• _Activity_: Print out the data below. Do not alter a single line.

Material supplied below:

(** C6. In any session over a working transport, a text frame whose
    stripped, lower-cased content is "stop" makes the handler send exactly
    one [{"status": "Stopped"}], leave the loop without receiving anything
    further, and close the connection with code 1000; nothing else is sent,
    so whatever the buffer holds at that moment is never analyzed. *)
Theorem stop_command_ends_session `{Libraries}
    (audio_buffer : list byte) (t : string)
    (rest : list (result Stream.message)) (ws : Stream.WebSocket) :
  Stream.faults ws = [] ->
  Str.lower (Str.strip t) = "stop" ->
  Stream.session_body audio_buffer (Stream.text t) ws
  = (inr Stream.Break,
     {| Stream.faults := [];
        Stream.wire := Stream.wire ws
                       ++ [Stream.SendJson Stream.stopped_result] |})
  /\ Stream.session_loop audio_buffer (inr (Stream.text t) :: rest) ws
     = Stream.Closed
         {| Stream.faults := [];
            Stream.wire := Stream.wire ws
                           ++ [Stream.SendJson Stream.stopped_result;
                               Stream.Close 1000] |}
  /\ Stream.sent (Stream.wire (Stream.outcome_ws
        (Stream.websocket_audio (inr (Stream.text t) :: rest) Stream.fresh)))
     = [Stream.stopped_result].
Proof.
  intros Hok Hstop.
  assert (Hbody : forall buffer ws0, Stream.faults ws0 = [] ->
            Stream.session_body buffer (Stream.text t) ws0
            = (inr Stream.Break,
               Stream.after ws0 [Stream.SendJson Stream.stopped_result])).
  { intros buffer ws0 Hok0. unfold Stream.session_body.
    cbn [Stream.msg_bytes Stream.msg_text Stream.text].
    rewrite Hstop. cbn [String.eqb Ascii.eqb Bool.eqb].
    unfold Stream.io_bind, Stream.send_json.
    rewrite transmit_reliable by exact Hok0. reflexivity. }
  assert (Hloop : forall buffer ws0, Stream.faults ws0 = [] ->
            Stream.session_loop buffer (inr (Stream.text t) :: rest) ws0
            = Stream.Closed
                (Stream.after ws0 [Stream.SendJson Stream.stopped_result;
                            Stream.Close 1000])).
  { intros buffer ws0 Hok0. cbn [Stream.session_loop].
    rewrite Hbody by exact Hok0. unfold Stream.finish.
    rewrite transmit_reliable by apply after_reliable.
    cbn [snd]. rewrite after_after. reflexivity. }
  split; [apply Hbody; exact Hok|].
  split; [apply Hloop; exact Hok|].
  unfold Stream.websocket_audio.
  rewrite transmit_reliable by reflexivity.
  rewrite Hloop by apply after_reliable. reflexivity.
Qed.

Lemma stop_command_ends_session_witness :
  @Stream.session_loop Double.working [x01; x02]
    [inr (Stream.text "  StOp "); inr (Stream.binary [x03])] Stream.fresh
  = Stream.Closed
      {| Stream.faults := [];
         Stream.wire := [Stream.SendJson Stream.stopped_result;
                         Stream.Close 1000] |}.
Proof.
  apply (@stop_command_ends_session Double.working [x01; x02] "  StOp "
           [inr (Stream.binary [x03])] Stream.fresh).
  - reflexivity.
  - reflexivity.
Defined.

(** C7. When a full window is reached and its decoding or the estimation
    raises, the handler sends exactly one
    [{"bpm": "Unknown", "key": "Unknown", "status": "Error"}] and goes on
    with the next message, the buffer empty. *)
Theorem analysis_error_reported_and_session_continues `{Libraries}
    (audio_buffer chunk : list byte)
    (rest : list (result Stream.message)) (ws : Stream.WebSocket) :
  Stream.faults ws = [] ->
  Stream.TARGET_SIZE <= len (audio_buffer ++ chunk) ->
  (raised (decode_pcm (slice_to Stream.TARGET_SIZE (audio_buffer ++ chunk))
             Stream.SAMPLE_RATE Stream.CHANNELS)
   \/ exists y sr,
        decode_pcm (slice_to Stream.TARGET_SIZE (audio_buffer ++ chunk))
          Stream.SAMPLE_RATE Stream.CHANNELS = inr (y, sr)
        /\ (raised (find_bpm y) \/ raised (find_keysig y))) ->
  Stream.session_body audio_buffer (Stream.binary chunk) ws
  = (inr (Stream.Continue []),
     {| Stream.faults := [];
        Stream.wire := Stream.wire ws
                       ++ [Stream.SendJson Stream.error_result] |})
  /\ Stream.session_loop audio_buffer (inr (Stream.binary chunk) :: rest) ws
     = Stream.session_loop [] rest
         {| Stream.faults := [];
            Stream.wire := Stream.wire ws
                           ++ [Stream.SendJson Stream.error_result] |}.
Proof.
  intros Hok Hfull _.
  pose proof (session_body_window audio_buffer chunk ws Hok Hfull) as Hbody.
  split; [exact Hbody|].
  cbn [Stream.session_loop]. rewrite Hbody. reflexivity.
Qed.

Lemma analysis_error_reported_and_session_continues_witness :
  @Stream.session_loop Double.failing_tempo []
    [inr (Stream.binary (Double.silence 441000)); inr (Stream.text "stop")]
    Stream.fresh
  = @Stream.session_loop Double.failing_tempo [] [inr (Stream.text "stop")]
      {| Stream.faults := [];
         Stream.wire := [Stream.SendJson Stream.error_result] |}.
Proof.
  assert (Hwindow : slice_to Stream.TARGET_SIZE ([] ++ Double.silence 441000)
                    = Double.silence 441000).
  { apply slice_to_all. cbn [app]. rewrite len_silence, TARGET_SIZE_eq; lia. }
  apply (@analysis_error_reported_and_session_continues Double.failing_tempo
           [] (Double.silence 441000) [inr (Stream.text "stop")] Stream.fresh).
  - reflexivity.
  - cbn [app]. rewrite len_silence, TARGET_SIZE_eq; lia.
  - right. rewrite Hwindow.
    eexists. exists Stream.SAMPLE_RATE. split.
    + apply decode_pcm_mono.
      * intros Hnil. apply len_nil_iff in Hnil.
        rewrite len_silence in Hnil; lia.
      * rewrite len_silence by lia. reflexivity.
    + left. exists (ExternalError "beat tracking failed"). reflexivity.
Defined.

End of Material supplied.

• _Written response_:
(** C6. In any session over a working transport, a text frame whose
    stripped, lower-cased content is "stop" makes the handler send exactly
    one [{"status": "Stopped"}], leave the loop without receiving anything
    further, and close the connection with code 1000; nothing else is sent,
    so whatever the buffer holds at that moment is never analyzed. *)
Theorem stop_command_ends_session `{Libraries}
    (audio_buffer : list byte) (t : string)
    (rest : list (result Stream.message)) (ws : Stream.WebSocket) :
  Stream.faults ws = [] ->
  Str.lower (Str.strip t) = "stop" ->
  Stream.session_body audio_buffer (Stream.text t) ws
  = (inr Stream.Break,
     {| Stream.faults := [];
        Stream.wire := Stream.wire ws
                       ++ [Stream.SendJson Stream.stopped_result] |})
  /\ Stream.session_loop audio_buffer (inr (Stream.text t) :: rest) ws
     = Stream.Closed
         {| Stream.faults := [];
            Stream.wire := Stream.wire ws
                           ++ [Stream.SendJson Stream.stopped_result;
                               Stream.Close 1000] |}
  /\ Stream.sent (Stream.wire (Stream.outcome_ws
        (Stream.websocket_audio (inr (Stream.text t) :: rest) Stream.fresh)))
     = [Stream.stopped_result].
Proof.
  intros Hok Hstop.
  assert (Hbody : forall buffer ws0, Stream.faults ws0 = [] ->
            Stream.session_body buffer (Stream.text t) ws0
            = (inr Stream.Break,
               Stream.after ws0 [Stream.SendJson Stream.stopped_result])).
  { intros buffer ws0 Hok0. unfold Stream.session_body.
    cbn [Stream.msg_bytes Stream.msg_text Stream.text].
    rewrite Hstop. cbn [String.eqb Ascii.eqb Bool.eqb].
    unfold Stream.io_bind, Stream.send_json.
    rewrite transmit_reliable by exact Hok0. reflexivity. }
  assert (Hloop : forall buffer ws0, Stream.faults ws0 = [] ->
            Stream.session_loop buffer (inr (Stream.text t) :: rest) ws0
            = Stream.Closed
                (Stream.after ws0 [Stream.SendJson Stream.stopped_result;
                            Stream.Close 1000])).
  { intros buffer ws0 Hok0. cbn [Stream.session_loop].
    rewrite Hbody by exact Hok0. unfold Stream.finish.
    rewrite transmit_reliable by apply after_reliable.
    cbn [snd]. rewrite after_after. reflexivity. }
  split; [apply Hbody; exact Hok|].
  split; [apply Hloop; exact Hok|].
  unfold Stream.websocket_audio.
  rewrite transmit_reliable by reflexivity.
  rewrite Hloop by apply after_reliable. reflexivity.
Qed.

Lemma stop_command_ends_session_witness :
  @Stream.session_loop Double.working [x01; x02]
    [inr (Stream.text "  StOp "); inr (Stream.binary [x03])] Stream.fresh
  = Stream.Closed
      {| Stream.faults := [];
         Stream.wire := [Stream.SendJson Stream.stopped_result;
                         Stream.Close 1000] |}.
Proof.
  apply (@stop_command_ends_session Double.working [x01; x02] "  StOp "
           [inr (Stream.binary [x03])] Stream.fresh).
  - reflexivity.
  - reflexivity.
Defined.

(** C7. When a full window is reached and its decoding or the estimation
    raises, the handler sends exactly one
    [{"bpm": "Unknown", "key": "Unknown", "status": "Error"}] and goes on
    with the next message, the buffer empty. *)
Theorem analysis_error_reported_and_session_continues `{Libraries}
    (audio_buffer chunk : list byte)
    (rest : list (result Stream.message)) (ws : Stream.WebSocket) :
  Stream.faults ws = [] ->
  Stream.TARGET_SIZE <= len (audio_buffer ++ chunk) ->
  (raised (decode_pcm (slice_to Stream.TARGET_SIZE (audio_buffer ++ chunk))
             Stream.SAMPLE_RATE Stream.CHANNELS)
   \/ exists y sr,
        decode_pcm (slice_to Stream.TARGET_SIZE (audio_buffer ++ chunk))
          Stream.SAMPLE_RATE Stream.CHANNELS = inr (y, sr)
        /\ (raised (find_bpm y) \/ raised (find_keysig y))) ->
  Stream.session_body audio_buffer (Stream.binary chunk) ws
  = (inr (Stream.Continue []),
     {| Stream.faults := [];
        Stream.wire := Stream.wire ws
                       ++ [Stream.SendJson Stream.error_result] |})
  /\ Stream.session_loop audio_buffer (inr (Stream.binary chunk) :: rest) ws
     = Stream.session_loop [] rest
         {| Stream.faults := [];
            Stream.wire := Stream.wire ws
                           ++ [Stream.SendJson Stream.error_result] |}.
Proof.
  intros Hok Hfull _.
  pose proof (session_body_window audio_buffer chunk ws Hok Hfull) as Hbody.
  split; [exact Hbody|].
  cbn [Stream.session_loop]. rewrite Hbody. reflexivity.
Qed.

Lemma analysis_error_reported_and_session_continues_witness :
  @Stream.session_loop Double.failing_tempo []
    [inr (Stream.binary (Double.silence 441000)); inr (Stream.text "stop")]
    Stream.fresh
  = @Stream.session_loop Double.failing_tempo [] [inr (Stream.text "stop")]
      {| Stream.faults := [];
         Stream.wire := [Stream.SendJson Stream.error_result] |}.
Proof.
  assert (Hwindow : slice_to Stream.TARGET_SIZE ([] ++ Double.silence 441000)
                    = Double.silence 441000).
  { apply slice_to_all. cbn [app]. rewrite len_silence, TARGET_SIZE_eq; lia. }
  apply (@analysis_error_reported_and_session_continues Double.failing_tempo
           [] (Double.silence 441000) [inr (Stream.text "stop")] Stream.fresh).
  - reflexivity.
  - cbn [app]. rewrite len_silence, TARGET_SIZE_eq; lia.
  - right. rewrite Hwindow.
    eexists. exists Stream.SAMPLE_RATE. split.
    + apply decode_pcm_mono.
      * intros Hnil. apply len_nil_iff in Hnil.
        rewrite len_silence in Hnil; lia.
      * rewrite len_silence by lia. reflexivity.
    + left. exists (ExternalError "beat tracking failed"). reflexivity.
Defined.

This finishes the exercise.